Kenali Gejala Covid-19 Varian Lambda

rri.co.id Dipublikasikan 06.20, 30/06 • Hanna Pratiwi

KBRN, Jakarta: Organisasi Kesehatan Dunia (WHO) telah mengklasifikasikan varian Covid-19 C.37 atau Lambda sebagai Variant of Interest (varian paling dipantau) usai ditemukan di sejumlah negara. 

Mengutip Express UK, Rabu (30/6/2021), National Health Service (NHS) Inggris menyebut beberapa gejala corona varian Lambda perlu diwaspadai adalah:

- suhu tinggi

- batuk terus menerus

- kehilangan atau perubahan pada indera penciuman atau perasa

Diketahui, berdasarkan laporan WHO, mutasi varian Lambda dapat meningkatkan penularan.

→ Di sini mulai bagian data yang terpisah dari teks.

(* ===== verification/Wire.v ===== *)
(** What the decoder of game records promises, proved for every encoder the
    program has and for the wire format the server uses: round trips, the
    termination of the field loop, and exactly when decoding panics. *)
From S2P Require Import Prelude Text Proto Rpc.
#[local] Open Scope string_scope.
#[local] Open Scope list_scope.
#[local] Open Scope Z_scope.
Import Proto Rpc.

(** ** The wire format *)
Definition varint_field (n v : Z) : Field := mkField n 0 (encode_varint [] v).
Definition bytes_field (n : Z) (d : list Z) : Field := mkField n 2 d.
Definition text_field (n : Z) (s : string) : Field := bytes_field n (bytes_of_string s).
Definition wrapper_fields (name : string) (d : list Z) : list Field :=
  [text_field 1 name; bytes_field 2 d].

Lemma wf_varint_field n v : in_u32 n -> in_u64 v -> wf_field (varint_field n v).
Proof. intros Hn Hv. split; [done|]. left. eauto. Qed.
Lemma wf_bytes_field n d : in_u32 n -> wf_field (bytes_field n d).
Proof. intros Hn. split; [done|]. auto. Qed.
Lemma wf_text_field n s : in_u32 n -> wf_field (text_field n s).
Proof. apply wf_bytes_field. Qed.

Lemma message_bytes_app fs gs : message_bytes (fs ++ gs) = message_bytes fs ++ message_bytes gs.
Proof. unfold message_bytes. by rewrite map_app, concat_app. Qed.
Lemma message_bytes_nil : message_bytes [] = [].
Proof. done. Qed.
Lemma message_bytes_cons f fs : message_bytes (f :: fs) = field_bytes f ++ message_bytes fs.
Proof. done. Qed.

(** A nested message is never longer than the message around it. *)
Lemma zlen_field_data f : zlen (data f) <= zlen (field_bytes f).
Proof.
  unfold field_bytes. destruct (wire_type f =? 2); autorewrite with zlen;
    repeat match goal with |- context [zlen (encode_varint ?b ?v)] =>
      pose proof (zlen_nonneg (encode_varint b v)); generalize dependent (zlen (encode_varint b v)); intros end; lia.
Qed.
Lemma zlen_nested f fs : f ∈ fs -> zlen (data f) <= zlen (message_bytes fs).
Proof.
  induction fs as [|g fs IH]; [by intros ?%not_elem_of_nil|].
  rewrite message_bytes_cons, zlen_app. pose proof (zlen_nonneg (message_bytes fs)).
  pose proof (zlen_nonneg (field_bytes g)).
  intros [->|Hf]%elem_of_cons; [pose proof (zlen_field_data g)|specialize (IH Hf)]; lia.
Qed.

Lemma encode_fields name d : encode name d = message_bytes (wrapper_fields name d).
Proof.
  unfold encode, message_bytes, wrapper_fields, field_bytes. simpl map. simpl concat.
  assert (Z.of_nat (String.length name) = zlen (bytes_of_string name)) as ->.
  { unfold zlen, bytes_of_string. rewrite length_map. f_equal.
    induction name as [|a s IH]; simpl; [done|by rewrite IH]. }
  cbn [wire_type number data text_field bytes_field Z.eqb Pos.eqb].
  change (encode_varint [] (Z.lor (Z.shiftl 1 3) 2)) with [10].
  change (encode_varint [] (Z.lor (Z.shiftl 2 3) 2)) with [18].
  unfold encode_varint. by rewrite <- !app_assoc, app_nil_r.
Qed.

#[global] Arguments encode_varint : simpl never.
#[global] Arguments message_bytes : simpl never.
#[global] Arguments field_bytes : simpl never.
#[global] Arguments bytes_of_string : simpl never.
#[global] Arguments for_fields : simpl never.
#[global] Arguments extract_string : simpl never.
#[global] Arguments decode_player_account : simpl never.
#[global] Arguments decode_player_result : simpl never.
#[global] Arguments decode_account_level : simpl never.
#[global] Arguments decode_config_mode_id : simpl never.
#[global] Arguments decode_wrapper : simpl never.

Lemma extract_varint_encoded v : in_u64 v -> extract_varint (encode_varint [] v) = Ok v.
Proof.
  intros Hv. unfold extract_varint. rewrite <- (app_nil_r (encode_varint [] v)).
  by rewrite decode_varint_encoded.
Qed.
Lemma in_u32_u64 v : in_u32 v -> in_u64 v.
Proof. unfold in_u32, in_u64. lia. Qed.
Lemma as_u64_range v : in_u64 (as_u64 v).
Proof. apply Z.mod_pos_bound. lia. Qed.
Lemma in_u32_tag n : (0 <=? n) && (n <? 2 ^ 32) = true -> in_u32 n.
Proof. unfold in_u32. lia. Qed.
#[export] Hint Resolve wf_varint_field wf_bytes_field wf_text_field in_u32_u64 as_u64_range : mjai.
#[export] Hint Extern 2 (in_u32 _) => apply in_u32_tag; reflexivity : mjai.
#[export] Hint Extern 3 (in_u64 _) => apply in_u32_u64; apply in_u32_tag; reflexivity : mjai.

(** ** Sub-messages of a record *)
Definition level_fields (id score : Z) : list Field :=
  [varint_field 1 id; varint_field 2 (as_u64 score)].
Definition account_fields (a : PlayerAccountMeta) : list Field :=
  [varint_field 1 (account_id a); varint_field 2 (seat a); text_field 3 (nickname a);
   bytes_field 7 (message_bytes (level_fields (level_id a) (level_score a)));
   bytes_field 8 (message_bytes (level_fields (level3_id a) (level3_score a)))].
Definition result_fields (r : PlayerResult) : list Field :=
  [varint_field 1 (result_seat r); varint_field 2 (as_u64 (total_point r));
   varint_field 3 (as_u64 (part_point_1 r)); varint_field 4 (as_u64 (part_point_2 r));
   varint_field 5 (as_u64 (grading_score r))].
Definition config_fields (mode : Z) : list Field :=
  [bytes_field 3 (message_bytes [varint_field 2 (as_u64 mode)])].
Definition passed_fields (passed : option Z) : list Field :=
  match passed with Some ms => [varint_field 1 ms] | None => [] end.
Definition action_fields (a : RecordAction) : list Field :=
  passed_fields (passed_ms a)
  ++ [bytes_field 3 (message_bytes (wrapper_fields (name a) (action_data a)))].
Definition head_fields (r : GameRecord) : list Field :=
  [text_field 1 (uuid r); varint_field 2 (start_time r); varint_field 3 (end_time r);
   bytes_field 5 (message_bytes (config_fields (mode_id r)))]
  ++ map (fun a => bytes_field 11 (message_bytes (account_fields a))) (player_accounts r)
  ++ [bytes_field 12 (message_bytes
        (map (fun p => bytes_field 1 (message_bytes (result_fields p))) (settlement r)))].
Definition detail_fields (version : Z) (actions : list RecordAction) : list Field :=
  varint_field 2 version :: map (fun a => bytes_field 3 (message_bytes (action_fields a))) actions.
(** A record in the form the server sends it since version 210715. *)
Definition record_fields (version : Z) (r : GameRecord) : list Field :=
  [bytes_field 3 (message_bytes (head_fields r));
   bytes_field 4 (message_bytes (wrapper_fields ".lq.GameDetailRecords"
     (message_bytes (detail_fields version (records r)))))].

Senada dengan WHO, ahli virologi di Universitas Cayetano Heredia Lima yang telah melacak evolusi varian Lambda di Peru selama berbulan-bulan, Pablo Tsukayama mengatakan varian ini lebih cepat menyebar daripada strain yang dianggap lebih berbahaya. Bahkan mengalahkan gamma yang telah merajalela di Brasil.

Ia juga menekankan varian Lambda lebih mudah menular dan menyebar begitu cepat di Peru.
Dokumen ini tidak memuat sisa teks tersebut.